BRIEF >> Write the entries below out again in full. Match every character.

-- DATA TO USE follows --

(* ===== verification/Blocker.v ===== *)
(** * Intra-process communication: blockers, their manager, readers, writers

    [Blocker<T>] ([src/code/cyber/blocker/blocker.h]) keeps the latest
    published messages of a channel, newest first, a snapshot of them, and the
    callbacks of the subscribers.  [BlockerManager] ([blocker_manager.h],
    [blocker_manager.cc]) maps channel names to blockers of one message type;
    [IntraReader] and [IntraWriter] ([intra_reader.h], [intra_writer.h]) are
    its clients.  Every operation holds the lock of what it touches and is
    atomic here. *)

From S2P Require Import Prelude.

(** ** [Blocker] *)

Section Blocker.
Context {M CB : Type}.

Record BlockerAttr := mkAttr { capacity : Z; channel_name : string }.

Definition BlockerAttr_default (channel : string) : BlockerAttr := mkAttr 10 channel.

Record Blocker := mkBlocker {
  attr_ : BlockerAttr;
  observed_msg_queue_ : list M;
  published_msg_queue_ : list M;
  published_callbacks_ : gmap string CB;
}.

Definition Blocker_new (attr : BlockerAttr) : Blocker := mkBlocker attr [] [] ∅.

(** [while (queue.size() > capacity) queue.pop_back()]; every iteration pops
    one message, so the length is enough fuel. *)
Fixpoint pop_back_while (fuel : nat) (cap : Z) (q : list M) : list M :=
  match fuel with
  | O => q
  | S fuel => if cap <? zlen q then pop_back_while fuel cap (removelast q) else q
  end.

Definition set_queues (b : Blocker) (observed published : list M) : Blocker :=
  mkBlocker (attr_ b) observed published (published_callbacks_ b).

Definition set_callbacks (b : Blocker) (cbs : gmap string CB) : Blocker :=
  mkBlocker (attr_ b) (observed_msg_queue_ b) (published_msg_queue_ b) cbs.

Definition Enqueue (b : Blocker) (msg : M) : Blocker :=
  if capacity (attr_ b) =? 0 then b
  else
    let q := msg :: published_msg_queue_ b in
    set_queues b (observed_msg_queue_ b) (pop_back_while (length q) (capacity (attr_ b)) q).

(** The callbacks run, in the (unspecified) order of the hash map. *)
Definition Notify (b : Blocker) : list CB := (map_to_list (published_callbacks_ b)).*2.

Definition Publish (b : Blocker) (msg : M) : Blocker * list CB :=
  let b' := Enqueue b msg in (b', Notify b').

Definition Reset (b : Blocker) : Blocker := set_callbacks (set_queues b [] []) ∅.
Definition ClearObserved (b : Blocker) : Blocker := set_queues b [] (published_msg_queue_ b).
Definition ClearPublished (b : Blocker) : Blocker := set_queues b (observed_msg_queue_ b) [].
Definition Observe (b : Blocker) : Blocker :=
  set_queues b (published_msg_queue_ b) (published_msg_queue_ b).
Definition IsObservedEmpty (b : Blocker) : bool := bool_decide (observed_msg_queue_ b = []).
Definition IsPublishedEmpty (b : Blocker) : bool := bool_decide (published_msg_queue_ b = []).

Definition Subscribe (b : Blocker) (callback_id : string) (callback : CB) : bool * Blocker :=
  match published_callbacks_ b !! callback_id with
  | Some _ => (false, b)
  | None => (true, set_callbacks b (<[callback_id := callback]> (published_callbacks_ b)))
  end.

Definition Unsubscribe (b : Blocker) (callback_id : string) : bool * Blocker :=
  (bool_decide (is_Some (published_callbacks_ b !! callback_id)),
   set_callbacks b (delete callback_id (published_callbacks_ b))).

Definition GetLatestObserved (dummy_msg_ : M) (b : Blocker) : M :=
  default dummy_msg_ (head (observed_msg_queue_ b)).
Definition GetLatestObservedPtr (b : Blocker) : option M := head (observed_msg_queue_ b).
Definition GetOldestObservedPtr (b : Blocker) : option M := last (observed_msg_queue_ b).
Definition GetLatestPublishedPtr (b : Blocker) : option M := head (published_msg_queue_ b).

Definition set_capacity (b : Blocker) (cap : Z) : Blocker :=
  mkBlocker (mkAttr cap (channel_name (attr_ b))) (observed_msg_queue_ b)
    (pop_back_while (length (published_msg_queue_ b)) cap (published_msg_queue_ b))
    (published_callbacks_ b).

Lemma removelast_take (q : list M) : removelast q = take (length q - 1) q.
Proof.
  induction q as [|x q IH]; [done|]. simpl. rewrite Nat.sub_0_r.
  destruct q as [|y q]; [done|]. rewrite IH. simpl. by rewrite Nat.sub_0_r.
Qed.

Lemma pop_back_while_take fuel cap (q : list M) :
  0 ≤ cap → (length q ≤ fuel)%nat → pop_back_while fuel cap q = take (Z.to_nat cap) q.
Proof.
  intros Hc. revert q. induction fuel as [|fuel IH]; intros q Hl; simpl.
  - destruct q; [by rewrite take_nil|simpl in Hl; lia].
  - destruct (Z.ltb_spec cap (zlen q)) as [H|H]; unfold zlen in H.
    + rewrite removelast_take, IH by (rewrite length_take; lia).
      rewrite take_take. f_equal. lia.
    + by rewrite take_ge by lia.
Qed.

Lemma Enqueue_published b msg : 0 ≤ capacity (attr_ b) →
  (length (published_msg_queue_ b) ≤ Z.to_nat (capacity (attr_ b)))%nat →
  published_msg_queue_ (Enqueue b msg) =
    take (Z.to_nat (capacity (attr_ b))) (msg :: published_msg_queue_ b) ∧
  attr_ (Enqueue b msg) = attr_ b ∧ observed_msg_queue_ (Enqueue b msg) = observed_msg_queue_ b ∧
  published_callbacks_ (Enqueue b msg) = published_callbacks_ b.
Proof.
  intros Hc Hl. unfold Enqueue. destruct (Z.eqb_spec (capacity (attr_ b)) 0) as [E|E].
  - rewrite E in *. simpl in *. by destruct (published_msg_queue_ b); [|simpl in Hl; lia].
  - split; [|done]. cbn [set_queues published_msg_queue_]. apply pop_back_while_take; [done|].
    simpl. lia.
Qed.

-- DATA TO USE concluded --

RESPONSE BOX >>
(* ===== verification/Blocker.v ===== *)
(** * Intra-process communication: blockers, their manager, readers, writers

    [Blocker<T>] ([src/code/cyber/blocker/blocker.h]) keeps the latest
    published messages of a channel, newest first, a snapshot of them, and the
    callbacks of the subscribers.  [BlockerManager] ([blocker_manager.h],
    [blocker_manager.cc]) maps channel names to blockers of one message type;
    [IntraReader] and [IntraWriter] ([intra_reader.h], [intra_writer.h]) are
    its clients.  Every operation holds the lock of what it touches and is
    atomic here. *)

From S2P Require Import Prelude.

(** ** [Blocker] *)

Section Blocker.
Context {M CB : Type}.

Record BlockerAttr := mkAttr { capacity : Z; channel_name : string }.

Definition BlockerAttr_default (channel : string) : BlockerAttr := mkAttr 10 channel.

Record Blocker := mkBlocker {
  attr_ : BlockerAttr;
  observed_msg_queue_ : list M;
  published_msg_queue_ : list M;
  published_callbacks_ : gmap string CB;
}.

Definition Blocker_new (attr : BlockerAttr) : Blocker := mkBlocker attr [] [] ∅.

(** [while (queue.size() > capacity) queue.pop_back()]; every iteration pops
    one message, so the length is enough fuel. *)
Fixpoint pop_back_while (fuel : nat) (cap : Z) (q : list M) : list M :=
  match fuel with
  | O => q
  | S fuel => if cap <? zlen q then pop_back_while fuel cap (removelast q) else q
  end.

Definition set_queues (b : Blocker) (observed published : list M) : Blocker :=
  mkBlocker (attr_ b) observed published (published_callbacks_ b).

Definition set_callbacks (b : Blocker) (cbs : gmap string CB) : Blocker :=
  mkBlocker (attr_ b) (observed_msg_queue_ b) (published_msg_queue_ b) cbs.

Definition Enqueue (b : Blocker) (msg : M) : Blocker :=
  if capacity (attr_ b) =? 0 then b
  else
    let q := msg :: published_msg_queue_ b in
    set_queues b (observed_msg_queue_ b) (pop_back_while (length q) (capacity (attr_ b)) q).

(** The callbacks run, in the (unspecified) order of the hash map. *)
Definition Notify (b : Blocker) : list CB := (map_to_list (published_callbacks_ b)).*2.

Definition Publish (b : Blocker) (msg : M) : Blocker * list CB :=
  let b' := Enqueue b msg in (b', Notify b').

Definition Reset (b : Blocker) : Blocker := set_callbacks (set_queues b [] []) ∅.
Definition ClearObserved (b : Blocker) : Blocker := set_queues b [] (published_msg_queue_ b).
Definition ClearPublished (b : Blocker) : Blocker := set_queues b (observed_msg_queue_ b) [].
Definition Observe (b : Blocker) : Blocker :=
  set_queues b (published_msg_queue_ b) (published_msg_queue_ b).
Definition IsObservedEmpty (b : Blocker) : bool := bool_decide (observed_msg_queue_ b = []).
Definition IsPublishedEmpty (b : Blocker) : bool := bool_decide (published_msg_queue_ b = []).

Definition Subscribe (b : Blocker) (callback_id : string) (callback : CB) : bool * Blocker :=
  match published_callbacks_ b !! callback_id with
  | Some _ => (false, b)
  | None => (true, set_callbacks b (<[callback_id := callback]> (published_callbacks_ b)))
  end.

Definition Unsubscribe (b : Blocker) (callback_id : string) : bool * Blocker :=
  (bool_decide (is_Some (published_callbacks_ b !! callback_id)),
   set_callbacks b (delete callback_id (published_callbacks_ b))).

Definition GetLatestObserved (dummy_msg_ : M) (b : Blocker) : M :=
  default dummy_msg_ (head (observed_msg_queue_ b)).
Definition GetLatestObservedPtr (b : Blocker) : option M := head (observed_msg_queue_ b).
Definition GetOldestObservedPtr (b : Blocker) : option M := last (observed_msg_queue_ b).
Definition GetLatestPublishedPtr (b : Blocker) : option M := head (published_msg_queue_ b).

Definition set_capacity (b : Blocker) (cap : Z) : Blocker :=
  mkBlocker (mkAttr cap (channel_name (attr_ b))) (observed_msg_queue_ b)
    (pop_back_while (length (published_msg_queue_ b)) cap (published_msg_queue_ b))
    (published_callbacks_ b).

Lemma removelast_take (q : list M) : removelast q = take (length q - 1) q.
Proof.
  induction q as [|x q IH]; [done|]. simpl. rewrite Nat.sub_0_r.
  destruct q as [|y q]; [done|]. rewrite IH. simpl. by rewrite Nat.sub_0_r.
Qed.

Lemma pop_back_while_take fuel cap (q : list M) :
  0 ≤ cap → (length q ≤ fuel)%nat → pop_back_while fuel cap q = take (Z.to_nat cap) q.
Proof.
  intros Hc. revert q. induction fuel as [|fuel IH]; intros q Hl; simpl.
  - destruct q; [by rewrite take_nil|simpl in Hl; lia].
  - destruct (Z.ltb_spec cap (zlen q)) as [H|H]; unfold zlen in H.
    + rewrite removelast_take, IH by (rewrite length_take; lia).
      rewrite take_take. f_equal. lia.
    + by rewrite take_ge by lia.
Qed.

Lemma Enqueue_published b msg : 0 ≤ capacity (attr_ b) →
  (length (published_msg_queue_ b) ≤ Z.to_nat (capacity (attr_ b)))%nat →
  published_msg_queue_ (Enqueue b msg) =
    take (Z.to_nat (capacity (attr_ b))) (msg :: published_msg_queue_ b) ∧
  attr_ (Enqueue b msg) = attr_ b ∧ observed_msg_queue_ (Enqueue b msg) = observed_msg_queue_ b ∧
  published_callbacks_ (Enqueue b msg) = published_callbacks_ b.
Proof.
  intros Hc Hl. unfold Enqueue. destruct (Z.eqb_spec (capacity (attr_ b)) 0) as [E|E].
  - rewrite E in *. simpl in *. by destruct (published_msg_queue_ b); [|simpl in Hl; lia].
  - split; [|done]. cbn [set_queues published_msg_queue_]. apply pop_back_while_take; [done|].
    simpl. lia.
Qed.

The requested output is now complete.